Endoscopic ultrasound guided fine needle aspiration with fluorescence in situ hybridization analysis in 104 patients with pancreatic mass

Abstract

Diagnosis of pancreatic malignancy is often based on cytological specimens collected by endoscopic ultrasound guided fine needle aspiration (EUS FNA). Several factors can decrease sensitivity of EUS FNA for pancreatic cancer: well-differentiated tumors, pancreatitis, blood, necrosis and slides with low cellularity. The objective of this study is to report on the use of fluorescence in situ hybridization (FISH) analysis combined with cytology in pancreatic masses. EUS database and medical records of patients referred for EUS between January 2009 through august 2013 were reviewed. Data on cytology, FISH and surgical pathology were reviewed. Surgical pathology, death or extended clinical follow-up were used to verify correct diagnosis of malignancy. FISH performed using a four-set DNA probe for chromosomes 3, 7, 17, and band 9p21 in patients with inconclusive immediate cytology reading.

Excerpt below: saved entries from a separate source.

(** Every DescribeInstances caller gets an answer about its own instance.  In a batch of
    single-instance requests with one filter, the result at each position is the last
    description of that instance in the pages read before the first error, and otherwise
    the outcome of an individual call for that instance with the batch's filters. *)
Theorem execDescribeInstancesBatch_spec first rest results :
  execDescribeInstancesBatch (first :: rest) = Some results →
  let pages := DescribeInstances_pages
    {| di_Filters := di_Filters first;
       di_InstanceIds := mjoin (di_InstanceIds <$> first :: rest) |} in
  length results = length (first :: rest) ∧
  ∀ i input iid, (first :: rest) !! i = Some input → di_InstanceIds input = [iid] →
    match last_update (described pages) iid with
    | Some r => results !! i = Some r
    | None => ∃ n out err,
        DescribeInstances_api n {| di_Filters := di_Filters first; di_InstanceIds := [iid] |}
          = (out, err) ∧
        results !! i = Some {| Output := out; Err_ := err |}
    end.
Proof.
  unfold execDescribeInstancesBatch, prepareAggregatedInput.
  assert (foldl (λ acc input, acc ++ di_InstanceIds input) (di_InstanceIds first) rest
          = mjoin (di_InstanceIds <$> first :: rest)) as ->.
  { simpl. generalize (di_InstanceIds first). induction rest as [|x rest IH]; intros acc; simpl.
    - by rewrite app_nil_r.
    - by rewrite IH, app_assoc. }
  set (agg := {| di_Filters := _; di_InstanceIds := _ |}). set (inputs' := agg :: rest).
  rewrite apply_pages_updates. cbn [fst snd]. set (ups := described _). set (run := _ ∖ _).
  intros [= <-].
  assert (length (empty_results (U := DescribeInstancesOutput) inputs') = length inputs') as Hlen
    by apply length_fmap.
  split; [rewrite fill_all_length; [done|]; by apply fill_all_length|].
  intros i input0 iid Hi Hids.
  assert (∃ input, inputs' !! i = Some input ∧ head (di_InstanceIds input) = Some iid)
    as (input & Hin & Hhd).
  { destruct i as [|i]; simpl in Hi.
    - injection Hi as ->. exists agg. split; [done|]. simpl. by rewrite Hids.
    - exists input0. by rewrite Hids. }
  assert (iid ∈ di_InstanceIds agg) as Hall.
  { apply list_elem_of_lookup_2 in Hi. apply list_elem_of_join. exists [iid].
    split; [by left|]. apply list_elem_of_fmap. by exists input0. }
  assert (empty_results (U := DescribeInstancesOutput) inputs' !! i
          = Some {| Output := None; Err_ := None |}) as Hold.
  { unfold empty_results. by rewrite list_lookup_fmap, Hin. }
  rewrite (fill_all_lookup di_InstanceIds inputs' _ _ i input iid _ Hin Hhd
    (fill_all_lookup di_InstanceIds inputs' _ _ i input iid _ Hin Hhd Hold)).
  destruct (last_update (describe_updates _ run) iid) as [r|] eqn:Hr; simpl.
  - apply last_update_some in Hr. pose proof (list_elem_of_fmap_2 fst _ _ Hr) as Hrun.
    rewrite describe_updates_fst, elem_of_elements in Hrun. simpl in Hrun.
    apply elem_of_difference in Hrun as [_ Hrun]. rewrite elem_of_list_to_set in Hrun.
    apply last_update_none in Hrun. rewrite Hrun. unfold describe_updates in Hr.
    apply elem_of_lookup_imap in Hr as (n & iid' & Heq & _).
    destruct (DescribeInstances_api n _) as [out err] eqn:E. simplify_eq. by exists n, out, err.
  - apply last_update_none in Hr. rewrite describe_updates_fst, elem_of_elements in Hr.
    destruct (last_update ups iid) as [r|] eqn:Hups; [done|]. exfalso.
    apply last_update_none in Hups. apply Hr, elem_of_difference.
    by rewrite !elem_of_list_to_set.
Qed.
End describe.

(** ** Concrete executions *)

Definition w_fleet_call (n : Z) : @CreateFleetInput unit := {| TotalTargetCapacity := Some n; cf_body := () |}.

Definition w_fleet_api (c : @CreateFleetInput unit) : result error (@CreateFleetOutput unit unit) :=
  Ok {| FleetId := Some "fleet-1"; Errors := [];
        Instances := [{| cfi_InstanceIds := ["i-1"; "i-2"]; cfi_InstanceType := "m5.large";
                         cfi_LaunchTemplateAndOverrides := (); cfi_Lifecycle := "on-demand";
                         cfi_Platform := "" |}];
        ResultMetadata := () |}.

Definition w_fleet_results : list (Result (@CreateFleetOutput unit unit)) :=
  default [] (execCreateFleetBatch w_fleet_api (replicate 3 (w_fleet_call 1))).

(** Three requests and two instances: the third requestor is told that too few came back. *)
Example w_fleet_results_shape :
  (λ r : Result (@CreateFleetOutput unit unit),
     from_option (λ o, (mjoin (cfi_InstanceIds <$> Instances o), cfe_ErrorCode <$> Errors o))
       ([], []) (Output r)) <$> w_fleet_results
  = [(["i-1"], []); (["i-2"], []); ([], ["too few instances returned"])].
Proof. reflexivity. Qed.

Lemma execCreateFleetBatch_spec_witness :
  ∃ call, TotalTargetCapacity call = Some (i32 3) ∧
    match w_fleet_api call with
    | Err e => w_fleet_results = (λ _, result_err e) <$> replicate 3 (w_fleet_call 1)
    | Ok output =>
        length w_fleet_results = 3%nat ∧
        (∀ i r, w_fleet_results !! i = Some r →
           match fleet_instances output !! i with
           | Some (reservation, id) => r = result_ok (single_instance output reservation id)
           | None => ∃ o, r = result_ok o ∧ Instances o = [] ∧ Errors o ≠ []
           end)
    end.
Proof.
  exact (execCreateFleetBatch_spec w_fleet_api (replicate 3 (w_fleet_call 1)) w_fleet_results
           eq_refl).
Defined.

Definition w_change (iid state : string) : InstanceStateChange :=
  {| isc_InstanceId := iid; isc_CurrentState := state; isc_PreviousState := "running" |}.

(** The batched call terminates [i-1]; [i-2] is still running and is retried. *)
Definition w_terminate_api (n : nat) (ids : list string) :
    option (@TerminateInstancesOutput unit) * option error :=
  match n with
  | O => (Some {| TerminatingInstances := [w_change "i-1" "shutting-down"; w_change "i-2" "running"];
                  tio_Metadata := Some () |}, None)
  | _ => (None, Some (errorf "throttled"))
  end.

Definition w_terminate_inputs : list TerminateInstancesInput :=
  [{| ti_InstanceIds := ["i-1"] |}; {| ti_InstanceIds := ["i-2"] |}; {| ti_InstanceIds := ["i-1"] |}].

Definition w_terminate_results : list (Result (@TerminateInstancesOutput unit)) :=
  default [] (execTerminateInstancesBatch w_terminate_api w_terminate_inputs).

Lemma execTerminateInstancesBatch_spec_witness :
  length w_terminate_results = 3%nat ∧
  ∀ i iid, w_terminate_inputs !! i = Some {| ti_InstanceIds := [iid] |} →
    match last (filter (λ c, isc_InstanceId c = iid ∧ terminal_state (isc_CurrentState c) = true)
                 [w_change "i-1" "shutting-down"; w_change "i-2" "running"]) with
    | Some c => w_terminate_results !! i = Some (change_output
        {| TerminatingInstances := [w_change "i-1" "shutting-down"; w_change "i-2" "running"];
           tio_Metadata := Some () |} c)
    | None => ∃ n out err, w_terminate_api (S n) [iid] = (out, err) ∧
                w_terminate_results !! i = Some {| Output := out; Err_ := err |}
    end.
Proof.
  exact (execTerminateInstancesBatch_spec w_terminate_api w_terminate_inputs w_terminate_results
           eq_refl).
Defined.

Definition w_describe_input (iid : string) : @DescribeInstancesInput unit :=
  {| di_Filters := (); di_InstanceIds := [iid] |}.

Definition w_instance (iid : string) : @Instance unit := {| in_InstanceId := iid; in_Detail := () |}.

Definition w_page (iids : list string) : @DescribeInstancesOutput unit string unit :=
  {| dio_Reservations := [{| rs_Info := "r-1"; rs_Instances := w_instance <$> iids |}];
     dio_Metadata := () |}.

(** The second page fails, so [i-2] is described by a call of its own. *)
Definition w_describe_pages (_ : @DescribeInstancesInput unit) :
    list (result error (@DescribeInstancesOutput unit string unit)) :=
  [Ok (w_page ["i-1"]); Err (errorf "throttled"); Ok (w_page ["i-2"])].

Definition w_describe_api (_ : nat) (input : @DescribeInstancesInput unit) :
    option (@DescribeInstancesOutput unit string unit) * option error :=
  (Some (w_page (di_InstanceIds input)), None).

Definition w_describe_results : list (Result (@DescribeInstancesOutput unit string unit)) :=
  default [] (execDescribeInstancesBatch w_describe_pages w_describe_api
                [w_describe_input "i-1"; w_describe_input "i-2"]).

Lemma execDescribeInstancesBatch_spec_witness :
  length w_describe_results = 2%nat ∧
  ∀ i input iid,
    [w_describe_input "i-1"; w_describe_input "i-2"] !! i = Some input →
    di_InstanceIds input = [iid] →
    match last_update (described (w_describe_pages input)) iid with
    | Some r => w_describe_results !! i = Some r
    | None => ∃ n out err,
        w_describe_api n {| di_Filters := (); di_InstanceIds := [iid] |} = (out, err) ∧
        w_describe_results !! i = Some {| Output := out; Err_ := err |}
    end.
Proof.
  exact (execDescribeInstancesBatch_spec w_describe_pages w_describe_api (w_describe_input "i-1")
           [w_describe_input "i-2"] w_describe_results eq_refl).
Defined.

Sensitivity of cytology and FISH were compared. Study cohort comprised of 104 patients with FISH analysis on EUS FNA specimens of pancreatic masses (74 adenocarcinoma, 7 neuroendocrine tumor and 23 benign. Sensitivity of cytology and FISH for carcinoma was respectively: 62% and 81%. Sensitivity of FISH + cytology was 89%. The specificity of FISH and cytology was 100%. The most common abnormality on FISH was a 9p21 deletion seen in 43 patients (58%) followed by polysomy of 7 (46%). FISH detected malignancy in 23 patients with negative cytology. In patients with inconclusive immediate cytology reading, FISH is superior to cytology and improves overall sensitivity. The 9p21 deletion is the most common abnormality seen in this cohort of patients with pancreatic cancer.